(** What [res] holds and how the promise of the cursor got settled, on any
    events after the connection. *)
Lemma getObjectsByIndex_invariant svc w stores store index range reverse _cast db tr :
  calm w ->
  exists s,
    at_stage (perform svc w (GetObjectsByIndex stores store index range reverse _cast)
                (OpenSuccess db :: tr))
    = Running {| tx_db := db; tx_stores := stores; tx_mode := "readonly" |} s
    /\ res s = map (cast_or_default _cast) (visited_by tr)
    /\ (cursor_promise s = Resolved tt -> In (CursorEnd 0) tr)
    /\ (forall r, cursor_promise s = Rejected r ->
                  exists evt, r = EngineEvent evt /\ In (TxError evt) tr).
Proof.
  intros Hw.
  apply (connected_invariant svc w
           (GetObjectsByIndex stores store index range reverse _cast) db
           (fun tr s =>
              res s = map (cast_or_default _cast) (visited_by tr)
              /\ (cursor_promise s = Resolved tt -> In (CursorEnd 0) tr)
              /\ (forall r, cursor_promise s = Rejected r ->
                            exists evt, r = EngineEvent evt /\ In (TxError evt) tr))
           Hw eq_refl).
  - simpl. split; [reflexivity|]. split; [discriminate|]. intros r. discriminate.
  - intros tr0 e s He (H1 & H2 & H3). rewrite visited_by_snoc.
    split; [|split].
    + destruct e; try discriminate He; rewrite app_nil_r; exact H1.
    + intros Hs. apply in_app_iff. auto.
    + intros r Hr. destruct (H3 r Hr) as (evt & -> & Hin).
      exists evt. split; [reflexivity|]. apply in_app_iff. auto.
  - intros tr0 e s l He (H1 & H2 & H3). rewrite visited_by_snoc.
    assert (Hsame : res s = map (cast_or_default _cast) (visited_by tr0 ++ [])
                    /\ (cursor_promise s = Resolved tt -> In (CursorEnd 0) (tr0 ++ [e]))
                    /\ (forall r, cursor_promise s = Rejected r ->
                                  exists evt, r = EngineEvent evt
                                              /\ In (TxError evt) (tr0 ++ [e]))).
    { rewrite app_nil_r. split; [exact H1|]. split.
      - intros Hs. apply in_app_iff. auto.
      - intros r Hr. destruct (H3 r Hr) as (evt & -> & Hin).
        exists evt. split; [reflexivity|]. apply in_app_iff. auto. }
    destruct Hsame as (S1 & S2 & S3).
    unfold react. simpl.
    destruct e as [| | | | |evt| | |[|k] v|[|k]|]; simpl; try (split; [|split]; assumption).
    + split; [exact S1|]. split.
      * destruct (cursor_promise s); simpl; [discriminate|exact S2|discriminate].
      * intros r. destruct (cursor_promise s) as [| |r0] eqn:Hc; simpl.
        -- intros [= <-]. exists evt. split; [reflexivity|].
           apply in_app_iff. right. left. reflexivity.
        -- discriminate.
        -- intros [= <-]. apply S3. reflexivity.
    + split; [|split; assumption].
      rewrite H1, map_app. reflexivity.
    + split; [exact S1|]. split.
      * intros _. apply in_app_iff. right. left. reflexivity.
      * intros r. destruct (cursor_promise s) as [| |r0] eqn:Hc; simpl; try discriminate.
        intros [= <-]. apply S3. reflexivity.
Qed.

(** [getObjectsByIndex] over any events after the connection: its promise is
    resolved only once the cursor has reported its end, with the values the
    cursor was on, in that order, each through the cast; it is rejected only
    with an error event of the transaction.  While the cursor is on records
    the promise is pending and the cursor is advanced after each; the end of
    the cursor then resolves it, with the values themselves when [_cast] is
    left out and with what the function makes of each when one is supplied;
    an error event of the transaction rejects it with that event, after
    [console.error] of it.  The cursor request has no error handler: its
    error event rejects the promise when it comes to the transaction. *)
Theorem getObjectsByIndex_collects :
  forall (svc : IDBService) (w : browser) (stores : scope) (store index : string)
         (range : value) (reverse : option bool) (_cast : option (value -> value))
         (db : handle),
    calm w ->
    let op := GetObjectsByIndex stores store index range reverse _cast in
    (forall tr x,
        outcome (perform svc w op (OpenSuccess db :: tr)) = Resolved x ->
        In (CursorEnd 0) tr
        /\ x = array_of (map (cast_or_default _cast) (visited_by tr)))
    /\ (forall tr r,
           outcome (perform svc w op (OpenSuccess db :: tr)) = Rejected r ->
           exists evt, r = EngineEvent evt /\ In (TxError evt) tr)
    /\ (forall visited,
           outcome (perform svc w op (OpenSuccess db :: map (CursorAt 0) visited)) = Pending
           /\ log (perform svc w op (OpenSuccess db :: map (CursorAt 0) visited))
              = [Open (this_database svc) (this_version svc);
                 Transaction db stores "readonly";
                 ObjectStore store; Index index;
                 OpenCursor range (getObjectsByIndex_direction (false_by_default reverse))]
                ++ repeat Continue (length visited)
           /\ outcome (perform svc w op
                         (OpenSuccess db :: map (CursorAt 0) visited ++ [CursorEnd 0]))
              = Resolved (array_of (map (cast_or_default _cast) visited))
           /\ (forall evt,
                  outcome (perform svc w op
                             (OpenSuccess db :: map (CursorAt 0) visited ++ [TxError evt]))
                  = Rejected (EngineEvent evt)
                  /\ In (ConsoleError evt)
                       (log (perform svc w op
                               (OpenSuccess db :: map (CursorAt 0) visited
                                  ++ [TxError evt]))))
           /\ (_cast = None ->
               outcome (perform svc w op
                          (OpenSuccess db :: map (CursorAt 0) visited ++ [CursorEnd 0]))
               = Resolved (array_of visited))
           /\ (forall f,
                  _cast = Some f ->
                  outcome (perform svc w op
                             (OpenSuccess db :: map (CursorAt 0) visited ++ [CursorEnd 0]))
                  = Resolved (array_of (map f visited)))
           /\ (forall evt,
                  outcome (perform svc w op
                             (OpenSuccess db :: map (CursorAt 0) visited
                                ++ [ReqError 0 evt; TxError evt]))
                  = Rejected (EngineEvent evt))).
Proof.
  intros svc w stores store index range reverse _cast db Hw op.
  split; [|split].
  - intros tr x Hx.
    destruct (getObjectsByIndex_invariant svc w stores store index range reverse _cast
                db tr Hw) as (s & Hst & H1 & H2 & _).
    unfold outcome in Hx. fold op in Hst. rewrite Hst in Hx. simpl in Hx.
    unfold cursor_settled in Hx.
    destruct (cursor_promise s) as [|[]|r]; simpl in Hx; try discriminate.
    injection Hx as <-. split; [auto|]. rewrite H1. reflexivity.
  - intros tr r Hr.
    destruct (getObjectsByIndex_invariant svc w stores store index range reverse _cast
                db tr Hw) as (s & Hst & _ & _ & H3).
    unfold outcome in Hr. fold op in Hst. rewrite Hst in Hr. simpl in Hr.
    unfold cursor_settled in Hr.
    destruct (cursor_promise s) as [|[]|r0]; simpl in Hr; try discriminate.
    injection Hr as <-. apply H3. reflexivity.
  - intros visited.
    assert (Hrun : perform svc w op (OpenSuccess db :: map (CursorAt 0) visited)
                   = {| this := svc;
                        log := [Open (this_database svc) (this_version svc);
                                Transaction db stores "readonly";
                                ObjectStore store; Index index;
                                OpenCursor range
                                  (getObjectsByIndex_direction (false_by_default reverse))]
                               ++ repeat Continue (length visited);
                        at_stage :=
                          Running {| tx_db := db; tx_stores := stores;
                                     tx_mode := "readonly" |}
                                  {| res := map (cast_or_default _cast) visited;
                                     cursor_promise := Pending |} |}).
    { unfold op.
      rewrite (perform_connected svc w
                 (GetObjectsByIndex stores store index range reverse _cast) db _ Hw eq_refl).
      simpl. apply (getObjectsByIndex_visits svc w stores store index range reverse _cast). }
    split; [rewrite Hrun; reflexivity|].
    split; [rewrite Hrun; reflexivity|].
    assert (Hend : outcome (perform svc w op
                              (OpenSuccess db :: map (CursorAt 0) visited ++ [CursorEnd 0]))
                   = Resolved (array_of (map (cast_or_default _cast) visited)))
      by (rewrite app_comm_cons, perform_snoc, Hrun; reflexivity).
    split; [exact Hend|].
    split; [|split; [|split]].
    + intros evt. rewrite app_comm_cons, perform_snoc, Hrun.
      split; [reflexivity|]. unfold step. cbn [on_open_request at_stage log on_event
        method_of getObjectsByIndex].
      apply in_app_iff. right. left. reflexivity.
    + intros ->. rewrite Hend. simpl. unfold cast. rewrite map_id. reflexivity.
    + intros f ->. rewrite Hend. reflexivity.
    + intros evt.
      change (map (CursorAt 0) visited ++ [ReqError 0 evt; TxError evt])
        with (map (CursorAt 0) visited ++ [ReqError 0 evt] ++ [TxError evt]).
      rewrite app_assoc, app_comm_cons, perform_snoc, app_comm_cons, perform_snoc, Hrun.
      reflexivity.
Qed.

Lemma getObjectsByIndex_collects_witness :
  calm calm_browser
  /\ outcome (perform sample_service calm_browser
                (GetObjectsByIndex (OneStore "n") "n" "by_tag" (VStr "x") None None)
                (OpenSuccess 7 :: map (CursorAt 0) [VNum 1; VNum 2] ++ [CursorEnd 0]))
     = Resolved (array_of [VNum 1; VNum 2])
  /\ outcome (perform sample_service calm_browser
                (GetObjectsByIndex (OneStore "n") "n" "by_tag" (VStr "x") None None)
                (OpenSuccess 7 :: map (CursorAt 0) [VNum 1; VNum 2]
                   ++ [ReqError 0 3; TxError 3]))
     = Rejected (EngineEvent 3)
  /\ outcome (perform sample_service calm_browser
                (GetObjectsByIndex (OneStore "n") "n" "by_tag" (VStr "x") (Some true)
                   (Some (fun v => VObj [("row", v)])))
                (OpenSuccess 7 :: map (CursorAt 0) [VNum 2; VNum 1] ++ [CursorEnd 0]))
     = Resolved (array_of [VObj [("row", VNum 2)]; VObj [("row", VNum 1)]]).
Proof.
  assert (Hcalm : calm calm_browser) by (split; [reflexivity | intros; reflexivity]).
  split; [exact Hcalm|].
  destruct (getObjectsByIndex_collects sample_service calm_browser (OneStore "n") "n"
              "by_tag" (VStr "x") None None 7 Hcalm) as (_ & _ & H).
  destruct (H [VNum 1; VNum 2]) as (_ & _ & _ & _ & H3 & _ & H5).
  destruct (getObjectsByIndex_collects sample_service calm_browser (OneStore "n") "n"
              "by_tag" (VStr "x") (Some true) (Some (fun v => VObj [("row", v)])) 7
              Hcalm) as (_ & _ & H').
  destruct (H' [VNum 2; VNum 1]) as (_ & _ & _ & _ & _ & Hcast & _).
  split; [exact (H3 eq_refl)|]. split; [exact (H5 3) | exact (Hcast _ eq_refl)].
Defined.

(** ** [clearStore] *)

Lemma clearStore_settled_by svc w store tr tx p :
  at_stage (perform svc w (ClearStore store) tr) = Running tx p ->
  (forall x, p = Resolved x -> x = JVal VUndefined /\ In TxComplete tr)
  /\ (forall r, p = Rejected r -> exists err, r = EngineEvent err /\ In (TxError err) tr).
Proof.
  apply (running_invariant svc w (ClearStore store)
           (fun tr p =>
              (forall x, p = Resolved x -> x = JVal VUndefined /\ In TxComplete tr)
              /\ (forall r, p = Rejected r ->
                            exists err, r = EngineEvent err /\ In (TxError err) tr))).
  - intros tr0. split; intros; discriminate.
  - intros tr0 e p0 _ [H1 H2]. split.
    + intros x Hx. destruct (H1 x Hx). rewrite in_app_iff. auto.
    + intros r Hr. destruct (H2 r Hr) as (err & -> & Hin).
      exists err. rewrite in_app_iff. auto.
  - intros tr0 e p0 l _ [H1 H2].
    assert (Hsame : (forall x, p0 = Resolved x ->
                               x = JVal VUndefined /\ In TxComplete (tr0 ++ [e]))
                    /\ (forall r, p0 = Rejected r ->
                                  exists err, r = EngineEvent err
                                              /\ In (TxError err) (tr0 ++ [e]))).
    { split.
      - intros x Hx. destruct (H1 x Hx). rewrite in_app_iff. auto.
      - intros r Hr. destruct (H2 r Hr) as (err & -> & Hin).
        exists err. rewrite in_app_iff. auto. }
    unfold react. simpl. destruct e; simpl; try exact Hsame.
    + destruct p0; simpl; try exact Hsame. split; [|intros; discriminate].
      intros x [= <-]. split; [reflexivity|]. rewrite in_app_iff. right. left. reflexivity.
    + destruct p0; simpl; try exact Hsame. split; [intros; discriminate|].
      intros r [= <-]. exists evt. split; [reflexivity|].
      rewrite in_app_iff. right. left. reflexivity.
Qed.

EXERCISE OBJECTIVE:
Give again the closing portion of the entries, from the line with "destruct (H' [VNum" through the last line. Keep it exact and add nothing.

ANSWER SECTION:
  destruct (H' [VNum 2; VNum 1]) as (_ & _ & _ & _ & _ & Hcast & _).
  split; [exact (H3 eq_refl)|]. split; [exact (H5 3) | exact (Hcast _ eq_refl)].
Defined.

(** ** [clearStore] *)

Lemma clearStore_settled_by svc w store tr tx p :
  at_stage (perform svc w (ClearStore store) tr) = Running tx p ->
  (forall x, p = Resolved x -> x = JVal VUndefined /\ In TxComplete tr)
  /\ (forall r, p = Rejected r -> exists err, r = EngineEvent err /\ In (TxError err) tr).
Proof.
  apply (running_invariant svc w (ClearStore store)
           (fun tr p =>
              (forall x, p = Resolved x -> x = JVal VUndefined /\ In TxComplete tr)
              /\ (forall r, p = Rejected r ->
                            exists err, r = EngineEvent err /\ In (TxError err) tr))).
  - intros tr0. split; intros; discriminate.
  - intros tr0 e p0 _ [H1 H2]. split.
    + intros x Hx. destruct (H1 x Hx). rewrite in_app_iff. auto.
    + intros r Hr. destruct (H2 r Hr) as (err & -> & Hin).
      exists err. rewrite in_app_iff. auto.
  - intros tr0 e p0 l _ [H1 H2].
    assert (Hsame : (forall x, p0 = Resolved x ->
                               x = JVal VUndefined /\ In TxComplete (tr0 ++ [e]))
                    /\ (forall r, p0 = Rejected r ->
                                  exists err, r = EngineEvent err
                                              /\ In (TxError err) (tr0 ++ [e]))).
    { split.
      - intros x Hx. destruct (H1 x Hx). rewrite in_app_iff. auto.
      - intros r Hr. destruct (H2 r Hr) as (err & -> & Hin).
        exists err. rewrite in_app_iff. auto. }
    unfold react. simpl. destruct e; simpl; try exact Hsame.
    + destruct p0; simpl; try exact Hsame. split; [|intros; discriminate].
      intros x [= <-]. split; [reflexivity|]. rewrite in_app_iff. right. left. reflexivity.
    + destruct p0; simpl; try exact Hsame. split; [intros; discriminate|].
      intros r [= <-]. exists evt. split; [reflexivity|].
      rewrite in_app_iff. right. left. reflexivity.
Qed.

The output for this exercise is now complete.